Retype every entry exactly, character for character.

*** Opening Supplied data ***

(** X13. [MatchTargets] aims a light at what [FindEntDictWithKeyPair]
    finds for [targetname] and the light's [target]: a light without a
    [target] is left as it is, although a dict without a targetname reads
    as having the empty one; a light whose target no entity carries is
    left as it is too; otherwise the light changes in [targetent] alone,
    which points at the first entity with that targetname. *)
Theorem MatchTargets_first_match (entdicts : list (gmap string string))
    (all_lights : list Entities.light_t) :
  length (Entities.MatchTargets entdicts all_lights) = length all_lights
  /\ forall i entity,
       all_lights !! i = Some entity ->
       exists entity',
         Entities.MatchTargets entdicts all_lights !! i = Some entity'
         /\ (Entities.ValueForKey entity "target" = ""%string -> entity' = entity)
         /\ (Entities.ValueForKey entity "target" <> ""%string ->
             match Entities.FindEntDictWithKeyPair entdicts "targetname"
                     (Entities.ValueForKey entity "target") with
             | Some k =>
               entity' = Entities.set_targetent (Some k) entity
               /\ exists target,
                    entdicts !! k = Some target
                    /\ Entities.EntDict_StringForKey target "targetname"
                       = Entities.ValueForKey entity "target"
             | None => entity' = entity
             end).
Proof.
  unfold Entities.MatchTargets. split; [apply length_map |].
  intros i entity Hi. exists (Entities.MatchTarget entdicts entity).
  split; [rewrite list_lookup_fmap, Hi; reflexivity |].
  unfold Entities.MatchTarget.
  rewrite find_target_FindEntDictWithKeyPair.
  destruct (Entities.ValueForKey entity "target") as [| c t] eqn:Et.
  - split; [reflexivity | congruence].
  - cbn [String.length Nat.eqb]. split; [discriminate |]. intros _.
    destruct (Entities.FindEntDictWithKeyPair entdicts "targetname" (String c t))
      as [k |] eqn:Ek; simpl; [| reflexivity].
    split; [reflexivity |].
    apply (FindEntDictWithKeyPair_first_aux entdicts "targetname" (String c t) k Ek).
Qed.
Lemma FindEntDictWithKeyPair_first_witness :
  exists d, Sample.aim_map !! 2%nat = Some d
            /\ Entities.EntDict_StringForKey d "targetname" = "t"%string.
Proof.
  apply (proj1 (proj1 (FindEntDictWithKeyPair_first Sample.aim_map "targetname" "t") 2%nat)).
  vm_compute. reflexivity.
Defined.

Lemma MatchTargets_first_match_witness :
  exists entity',
    Entities.MatchTargets Sample.aim_map [Sample.aimed_light] !! 0%nat = Some entity'
    /\ entity' = Entities.set_targetent (Some 2%nat) Sample.aimed_light.
Proof.
  destruct (proj2 (MatchTargets_first_match Sample.aim_map [Sample.aimed_light])
              0%nat Sample.aimed_light eq_refl) as (entity' & E & _ & H).
  exists entity'. split; [exact E |].
  assert (Ht : Entities.ValueForKey Sample.aimed_light "target" <> ""%string)
    by (vm_compute; discriminate).
  specialize (H Ht).
  change (Entities.FindEntDictWithKeyPair Sample.aim_map "targetname"
            (Entities.ValueForKey Sample.aimed_light "target")) with (Some 2%nat) in H.
  apply H.
Defined.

*** Closing Supplied data ***

Task solution:
(** X13. [MatchTargets] aims a light at what [FindEntDictWithKeyPair]
    finds for [targetname] and the light's [target]: a light without a
    [target] is left as it is, although a dict without a targetname reads
    as having the empty one; a light whose target no entity carries is
    left as it is too; otherwise the light changes in [targetent] alone,
    which points at the first entity with that targetname. *)
Theorem MatchTargets_first_match (entdicts : list (gmap string string))
    (all_lights : list Entities.light_t) :
  length (Entities.MatchTargets entdicts all_lights) = length all_lights
  /\ forall i entity,
       all_lights !! i = Some entity ->
       exists entity',
         Entities.MatchTargets entdicts all_lights !! i = Some entity'
         /\ (Entities.ValueForKey entity "target" = ""%string -> entity' = entity)
         /\ (Entities.ValueForKey entity "target" <> ""%string ->
             match Entities.FindEntDictWithKeyPair entdicts "targetname"
                     (Entities.ValueForKey entity "target") with
             | Some k =>
               entity' = Entities.set_targetent (Some k) entity
               /\ exists target,
                    entdicts !! k = Some target
                    /\ Entities.EntDict_StringForKey target "targetname"
                       = Entities.ValueForKey entity "target"
             | None => entity' = entity
             end).
Proof.
  unfold Entities.MatchTargets. split; [apply length_map |].
  intros i entity Hi. exists (Entities.MatchTarget entdicts entity).
  split; [rewrite list_lookup_fmap, Hi; reflexivity |].
  unfold Entities.MatchTarget.
  rewrite find_target_FindEntDictWithKeyPair.
  destruct (Entities.ValueForKey entity "target") as [| c t] eqn:Et.
  - split; [reflexivity | congruence].
  - cbn [String.length Nat.eqb]. split; [discriminate |]. intros _.
    destruct (Entities.FindEntDictWithKeyPair entdicts "targetname" (String c t))
      as [k |] eqn:Ek; simpl; [| reflexivity].
    split; [reflexivity |].
    apply (FindEntDictWithKeyPair_first_aux entdicts "targetname" (String c t) k Ek).
Qed.
Lemma FindEntDictWithKeyPair_first_witness :
  exists d, Sample.aim_map !! 2%nat = Some d
            /\ Entities.EntDict_StringForKey d "targetname" = "t"%string.
Proof.
  apply (proj1 (proj1 (FindEntDictWithKeyPair_first Sample.aim_map "targetname" "t") 2%nat)).
  vm_compute. reflexivity.
Defined.

Lemma MatchTargets_first_match_witness :
  exists entity',
    Entities.MatchTargets Sample.aim_map [Sample.aimed_light] !! 0%nat = Some entity'
    /\ entity' = Entities.set_targetent (Some 2%nat) Sample.aimed_light.
Proof.
  destruct (proj2 (MatchTargets_first_match Sample.aim_map [Sample.aimed_light])
              0%nat Sample.aimed_light eq_refl) as (entity' & E & _ & H).
  exists entity'. split; [exact E |].
  assert (Ht : Entities.ValueForKey Sample.aimed_light "target" <> ""%string)
    by (vm_compute; discriminate).
  specialize (H Ht).
  change (Entities.FindEntDictWithKeyPair Sample.aim_map "targetname"
            (Entities.ValueForKey Sample.aimed_light "target")) with (Some 2%nat) in H.
  apply H.
Defined.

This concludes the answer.